§ **EXERCISE AIM**
Among the entries below, find all lines that include "Definition" and copy them.

§ **GIVEN INFORMATION**
(* ===== verification/TermSpec.v ===== *)
(** * What a terminal shows

    The effect of the drawing operations on the pixels of the window, and the
    isolation of the terminals of the cores from each other. *)

From S2P Require Import Prelude Bytes Terminal Windows.

(** The bytes of a colour in the framebuffer. *)
Definition encode (f : PixelFormat) (c : Color) : list Z :=
  match f with
  | Rgb => [r c; g c; b c]
  | Bgr => [b c; g c; r c]
  | OtherFormat => [(r c + g c + b c) `div` 3]
  end.

(** The address of a pixel of the terminal's window. *)
Definition pixel_addr `{Font} (t : TerminalWriter) (x y : Z) : Z :=
  fst (buffer t) + (y * stride (info t) + x) * bytes_per_pixel (info t).

Definition in_window `{Font} (t : TerminalWriter) (x y : Z) : Prop :=
  0 ≤ x < width (info t) ∧ 0 ≤ y < height (info t).

(** The pixel is shown in colour [c]. *)
Definition shows `{Font} (t : TerminalWriter) (v : gmap Z Z) (x y : Z) (c : Color) : Prop :=
  ∀ k byte, encode (pixel_format (info t)) c !! k = Some byte →
    v !! (pixel_addr t x y + Z.of_nat k) = Some byte.

(** The pixel is left as it was. *)
Definition unpainted `{Font} (t : TerminalWriter) (v v' : gmap Z Z) (x y : Z) : Prop :=
  ∀ k, 0 ≤ k < bytes_per_pixel (info t) → v' !! (pixel_addr t x y + k) = v !! (pixel_addr t x y + k).

(** A picture gives some pixels a colour. *)
Definition picture := Z → Z → option Color.

(** [m] runs, leaves the terminal as it is, and paints exactly the picture. *)
Definition paints `{Font} (t : TerminalWriter) (m : M TermState ()) (P : picture) : Prop :=
  ∀ v, ∃ v', m (mkTS t v) = Val ((), mkTS t v') ∧
    outside (fst (buffer t)) (info t) v v' ∧
    ∀ x y, in_window t x y →
      match P x y with Some c => shows t v' x y c | None => unpainted t v v' x y end.

Section Paint.
Context `{Profile} `{Screen} `{Font}.

Lemma encode_length f c k byte : encode f c !! k = Some byte → 0 ≤ Z.of_nat k < pixel_bytes f.
Proof. intros Hk%lookup_lt_Some. destruct f; cbn in *; lia. Qed.

Lemma window_ok_bpp i : window_ok i → 0 < bytes_per_pixel i.
Proof. intros [_ _ _ [? _]]. destruct (pixel_format i); cbn in *; lia. Qed.

(** Bytes of different pixels of a window are different. *)
Lemma pixel_addr_inj t x y k x' y' k' :
  window_ok (info t) → in_window t x y → in_window t x' y' →
  0 ≤ k < bytes_per_pixel (info t) → 0 ≤ k' < bytes_per_pixel (info t) →
  pixel_addr t x y + k = pixel_addr t x' y' + k' → x = x' ∧ y = y' ∧ k = k'.
Proof.
  unfold pixel_addr. intros [Hw _ _ _] [Hx Hy] [Hx' Hy'] Hk Hk' Heq.
  destruct (mul_add_inj (y * stride (info t) + x) (y' * stride (info t) + x') (bytes_per_pixel (info t)) k k')
    as [Hp ->]; [lia..|].
  by apply mul_add_inj in Hp as [-> ->]; [|lia..].
Qed.

Lemma shows_unpainted t v v' x y c :
  window_ok (info t) → shows t v x y c → unpainted t v v' x y → shows t v' x y c.
Proof.
  intros [_ _ _ [Hb _]] Hs Hu k byte Hk. pose proof (encode_length _ _ _ _ Hk).
  rewrite Hu by lia. by apply Hs.
Qed.

Lemma unpainted_trans t v1 v2 v3 x y :
  unpainted t v1 v2 x y → unpainted t v2 v3 x y → unpainted t v1 v3 x y.
Proof. intros H12 H23 k Hk. by rewrite H23, H12. Qed.

Lemma paints_gets {A} t (f : TermState → A) k P :
  (∀ v, paints t (k (f (mkTS t v))) P) → paints t (gets f ≫= k) P.
Proof. intros Hk v. destruct (Hk v v) as (v' & Hr & Ho). by exists v'. Qed.

Lemma paints_liftr {A} t (m : res A) k a P :
  m = Val a → paints t (k a) P → paints t (liftr m ≫= k) P.
Proof. intros -> Hk v. destruct (Hk v) as (v' & Hr & Ho). by exists v'. Qed.

(** Consecutive writes to a terminal's buffer. *)
Definition store (t : TerminalWriter) (o : Z) (bytes : list Z) (v : gmap Z Z) : gmap Z Z :=
  store_bytes (fst (buffer t) + o) bytes v.

Lemma store_lookup t o bytes v q :
  store t o bytes v !! q =
    if bool_decide (fst (buffer t) + o ≤ q < fst (buffer t) + o + Z.of_nat (length bytes))
    then bytes !! Z.to_nat (q - (fst (buffer t) + o)) else v !! q.
Proof. apply store_bytes_lookup. Qed.

(** [write_pixel] inside the window. *)
Lemma write_pixel_run t x y c v :
  window_ok (info t) → buffer_ok t → in_window t x y →
  write_pixel x y c (mkTS t v) =
    Val ((), mkTS t (store t ((y * stride (info t) + x) * bytes_per_pixel (info t))
      (encode (pixel_format (info t)) c) v)).
Proof.
  intros Hok Hbuf [Hx Hy]. pose proof (window_ok_bpp _ Hok) as Hb0.
  destruct Hok as [[Hw0 Hws] Hs [Hh0 Hh] [Hb1 Hb8]]. set (i := info t) in *.
  assert (0 ≤ y * stride i ≤ 2 ^ 40) by nia.
  assert (y * stride i + x + 1 ≤ stride i * height i) as Hin by nia.
  set (po := y * stride i + x) in *. assert (0 ≤ po ≤ 2 ^ 41) by lia.
  set (o := po * bytes_per_pixel i). assert (0 ≤ o ≤ 2 ^ 44) by (unfold o; nia).
  assert (o + bytes_per_pixel i ≤ snd (buffer t)) as Hlen by (unfold o; rewrite Hbuf; fold i; nia).
  assert (∀ k byte v, 0 ≤ k < bytes_per_pixel i → put (o + k) byte (mkTS t v) =
    Val ((), mkTS t (<[fst (buffer t) + o + k := byte]> v))) as Hput.
  { intros k byte v0 Hk. unfold put. cbn. destruct (buffer t) as [start len]. cbn in *.
    rewrite (proj2 (Z.leb_le 0 (o + k))), (proj2 (Z.ltb_lt (o + k) len)) by lia. cbn.
    by rewrite Z.add_assoc. }
  unfold write_pixel. rewrite (M_bind_run (gets _) _ _ i (mkTS t v)) by done.
  m_step.
  m_step.
  rewrite (M_bind_run _ _ _ o (mkTS t v)) by (apply liftr_run, mul64_in; fold o; lia).
  pose proof (λ byte v, Hput 0 byte v ltac:(lia)) as Hput0. setoid_rewrite Z.add_0_r in Hput0.
  unfold store, store_bytes, encode. destruct (pixel_format i); cbn in Hb1 |- *.
  3: by rewrite Hput0.
  all: rewrite (M_bind_run _ _ _ _ _ (Hput0 _ _));
    erewrite M_bind_run by (apply liftr_run, add64_in; lia);
    erewrite M_bind_run by (apply Hput; lia);
    erewrite M_bind_run by (apply liftr_run, add64_in; lia);
    rewrite Hput by lia; by rewrite <-(Z.add_assoc _ 1 1).
Qed.

(** The picture of one pixel. *)
Definition dot (x y : Z) (c : Color) : picture := λ x' y',
  if bool_decide (x' = x ∧ y' = y) then Some c else None.

Lemma paints_write_pixel t x y c :
  window_ok (info t) → buffer_ok t → in_window t x y → paints t (write_pixel x y c) (dot x y c).
Proof.
  intros Hok Hbuf Hin v. eexists. split; [by apply write_pixel_run|].
  set (l := encode (pixel_format (info t)) c).
  assert (Z.of_nat (length l) ≤ bytes_per_pixel (info t)) as Hl.
  { destruct Hok as [_ _ _ [Hb _]]. unfold l. destruct (pixel_format (info t)); cbn in *; lia. }
  split.
  - intros q Hq. rewrite store_lookup. case_bool_decide as Hr; [|done]. exfalso. apply Hq.
    destruct Hin as [Hx Hy].
    exists x, y, (q - pixel_addr t x y). unfold pixel_addr. split_and!; lia.
  - intros x' y' Hin'. unfold dot. case_bool_decide as Hxy.
    + destruct Hxy as [-> ->]. intros k byte Hk. fold l in Hk. pose proof (lookup_lt_Some _ _ _ Hk).
      rewrite store_lookup. unfold pixel_addr. rewrite bool_decide_true by lia.
      rewrite <-Hk. f_equal. lia.
    + intros k Hk. rewrite store_lookup. case_bool_decide as Hr; [|done]. exfalso. apply Hxy.
      destruct (pixel_addr_inj t x' y' k x y (pixel_addr t x' y' + k - pixel_addr t x y)) as (? & ? & _);
        [done|done|done|done| |lia|done]. unfold pixel_addr in *. lia.
Qed.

§ **SOLUTION TO THIS EXERCISE**
Definition encode (f : PixelFormat) (c : Color) : list Z :=
Definition pixel_addr `{Font} (t : TerminalWriter) (x y : Z) : Z :=
Definition in_window `{Font} (t : TerminalWriter) (x y : Z) : Prop :=
Definition shows `{Font} (t : TerminalWriter) (v : gmap Z Z) (x y : Z) (c : Color) : Prop :=
Definition unpainted `{Font} (t : TerminalWriter) (v v' : gmap Z Z) (x y : Z) : Prop :=
Definition picture := Z → Z → option Color.
Definition paints `{Font} (t : TerminalWriter) (m : M TermState ()) (P : picture) : Prop :=
Definition store (t : TerminalWriter) (o : Z) (bytes : list Z) (v : gmap Z Z) : gmap Z Z :=
Definition dot (x y : Z) (c : Color) : picture := λ x' y',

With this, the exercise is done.